= Work to be completed =
Report how many lines below contain the word "Inductive". Write only that number.

BEGIN Supplied data

(* ===== verification/Elf.v ===== *)
(** * The launcher image ([src/bpe/inert_artifact.py])

    The two checks that read the bytes of the launcher artifact: the fixed ELF64
    static-PIE shape ([_validate_elf64_static_pie]) and the embedded seccomp identity
    ([_require_embedded_seccomp_identity]), then what an accepted image guarantees.
    [struct.unpack_from] is modelled with its two exceptions: a range outside the
    buffer ([struct.error]) and an offset beyond [Py_ssize_t] ([OverflowError]). *)
From Stdlib Require Import ZArith String Ascii Lia.
From stdpp Require Import base tactics list strings sorting.
From S2P Require Import Prelude Text.
Local Open Scope Z_scope.

Module Elf.

(** ** Failures *)
Inductive ArtifactFailureReason :=
| unsupported_platform | unsupported_architecture | memfd_unavailable | sealing_unavailable
| trusted_procfs_unavailable | invalid_expectation | invalid_source_descriptor | unsafe_source_artifact
| artifact_too_large | source_changed | artifact_digest_mismatch | invalid_elf | seccomp_identity_mismatch
| resource_exhausted | io_failure | sealed_artifact_changed | sealed_artifact_closed.

Inductive ArtifactError :=
| Unavailable (reason : ArtifactFailureReason)
| Rejected (reason : ArtifactFailureReason)
| LifecycleError (reason : ArtifactFailureReason)
| OverflowError.

#[export] Instance ArtifactFailureReason_eq_dec : EqDecision ArtifactFailureReason.
Proof. solve_decision. Defined.
#[export] Instance ArtifactError_eq_dec : EqDecision ArtifactError.
Proof. solve_decision. Defined.

(** ** Constants *)
Definition ELF_HEADER_SIZE : Z := 64.
Definition ELF_PROGRAM_HEADER_SIZE : Z := 56.
Definition ELFCLASS64 : Z := 2.
Definition ELFDATA2LSB : Z := 1.
Definition ELFOSABI_LINUX : Z := 3.
Definition ET_DYN : Z := 3.
Definition EM_X86_64 : Z := 62.
Definition PT_NULL : Z := 0.
Definition PT_LOAD : Z := 1.
Definition PT_DYNAMIC : Z := 2.
Definition PT_INTERP : Z := 3.
Definition PT_GNU_STACK : Z := 0x6474E551.
Definition PT_GNU_RELRO : Z := 0x6474E552.
Definition PF_X : Z := 0x1.
Definition PF_W : Z := 0x2.
Definition PF_R : Z := 0x4.
Definition DT_NULL : Z := 0.
Definition DT_NEEDED : Z := 1.
Definition DT_RPATH : Z := 15.
Definition DT_FLAGS : Z := 30.
Definition DT_RUNPATH : Z := 29.
Definition DT_FLAGS_1 : Z := 0x6FFFFFFB.
Definition DF_BIND_NOW : Z := 0x8.
Definition DF_1_NOW : Z := 0x1.
Definition DF_1_PIE : Z := 0x08000000.
Definition UINT64_MAX : Z := Z.shiftl 1 64 - 1.

(** ** [struct] *)
Definition blen (content : list byte) : Z := Z.of_nat (length content).

(** [int.from_bytes(bs, "little")] *)
Definition le_int (bs : list byte) : Z := foldr (fun b acc => byte_Z b + 256 * acc) 0 bs.

(** A signed 64-bit field. *)
Definition signed64 (z : Z) : Z := if z <? Z.shiftl 1 63 then z else z - Z.shiftl 1 64.

(** Consecutive little-endian fields of the given sizes, in bytes. *)
Fixpoint unpack_fields (sizes : list nat) (bs : list byte) : list Z :=
  match sizes with
  | [] => []
  | n :: sizes => le_int (take n bs) :: unpack_fields sizes (drop n bs)
  end.

Inductive struct_exception := StructError | StructOverflow.

Definition unpack_from (sizes : list nat) (content : list byte) (offset : Z) : result struct_exception (list Z) :=
  raise StructOverflow when Z.shiftl 1 63 <=? offset ;;
  raise StructError when blen content <? offset + Z.of_nat (sum_list sizes) ;;
  Ok (unpack_fields sizes (drop (Z.to_nat offset) content)).

(** [try: ... except struct.error: raise e] *)
Definition except_struct {A} (e : ArtifactError) (r : result struct_exception A) : result ArtifactError A :=
  match r with Ok a => Ok a | Err StructError => Err e | Err StructOverflow => Err OverflowError end.

(** Python's [range(start, stop, step)] for a positive step. *)
Definition range (start stop step : Z) : list Z :=
  map (fun i => start + Z.of_nat i * step) (seq 0 (Z.to_nat ((stop - start + step - 1) / step))).

(** ** Headers and segments *)
Record ElfHeader := {
  eh_type : Z;
  eh_machine : Z;
  eh_version : Z;
  eh_entry : Z;
  eh_program_offset : Z;
  eh_flags : Z;
  eh_header_size : Z;
  eh_program_entry_size : Z;
  eh_program_count : Z
}.

Record ElfSegment := {
  segment_type : Z;
  flags : Z;
  file_offset : Z;
  virtual_address : Z;
  file_size : Z;
  memory_size : Z;
  alignment : Z
}.

Definition file_end (s : ElfSegment) : Z := file_offset s + file_size s.
Definition virtual_end (s : ElfSegment) : Z := virtual_address s + memory_size s.

Definition REJECT : ArtifactError := Rejected invalid_elf.

Definition byte_at (content : list byte) (i : nat) : Z := byte_Z (nth i content Byte.x00).

(** The identification bytes. *)
Definition check_ident (content : list byte) : result ArtifactError unit :=
  raise REJECT when blen content <? ELF_HEADER_SIZE ;;
  raise REJECT when
    negb (bool_decide (take 4 content = [Byte.x7f; Byte.x45; Byte.x4c; Byte.x46]))
    || negb (byte_at content 4 =? ELFCLASS64) || negb (byte_at content 5 =? ELFDATA2LSB)
    || negb (byte_at content 6 =? 1) || negb (byte_at content 7 =? ELFOSABI_LINUX)
    || negb (byte_at content 8 =? 0)
    || existsb (fun b => negb (byte_Z b =? 0)) (take 7 (drop 9 content)) ;;
  Ok tt.
(** The test of the loop that guards each kind of header. *)
Lemma load_test s :
  unsigned_fields s ->
  (Z.land (flags s) PF_R =? 0) || (negb (Z.land (flags s) PF_W =? 0) && negb (Z.land (flags s) PF_X =? 0))
    || (file_size s =? 0) || (memory_size s =? 0) = false <-> load_wf s.
Proof.
  intros _. unfold load_wf, has_flag. change PF_R with (2 ^ 2). change PF_W with (2 ^ 1). change PF_X with (2 ^ 0).
  rewrite !land_bit, !orb_false_iff, !negb_involutive, negb_false_iff, !Z.eqb_neq, andb_false_iff by done.
  destruct (Z.testbit (flags s) 1), (Z.testbit (flags s) 0); naive_solver.
Qed.

Lemma dynamic_test s :
  negb (flags s =? Z.lor PF_R PF_W) || (file_size s =? 0) || negb (file_size s =? memory_size s)
    || negb (file_size s mod 16 =? 0) = false <-> dynamic_wf s.
Proof.
  unfold dynamic_wf. change (Z.lor PF_R PF_W) with 6.
  rewrite !orb_false_iff, !negb_false_iff, !Z.eqb_eq, Z.eqb_neq, Z.mod_divide by done. tauto.
Qed.

Lemma relro_test s :
  negb (flags s =? PF_R) || (file_size s =? 0) || negb (file_size s =? memory_size s) = false <-> relro_wf s.
Proof.
  unfold relro_wf. change PF_R with 4. rewrite !orb_false_iff, !negb_false_iff, !Z.eqb_eq, Z.eqb_neq. tauto.
Qed.

Lemma guard_ok {E A} (b : bool) (e : E) (a : A) c : (if b then Err e else Ok a) = Ok c <-> b = false /\ c = a.
Proof. destruct b; split; [done|by intros [? _]|by intros [= ->]|by intros [_ ->]]. Qed.

Lemma ordered_test loads s :
  Forall unsigned_fields loads -> StronglySorted before loads ->
  match last loads with
  | Some previous => (file_offset s <? file_end previous) || (virtual_address s <? virtual_end previous)
  | None => false
  end = false <-> StronglySorted before (loads ++ [s]).
Proof.
  intros Hu Hs. rewrite ordered_snoc by done. destruct (last loads) as [p|]; [|tauto].
  rewrite orb_false_iff, !Z.ltb_ge. unfold before. tauto.
Qed.

Lemma typed_hit t segs s : segment_type s = t -> typed t (segs ++ [s]) = typed t segs ++ [s].
Proof. intros E. rewrite typed_snoc. by destruct (decide _). Qed.
Lemma typed_miss t segs s : segment_type s <> t -> typed t (segs ++ [s]) = typed t segs.
Proof. intros E. rewrite typed_snoc. destruct (decide _); [done|]. apply app_nil_r. Qed.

END Supplied data

= Exercise result =
3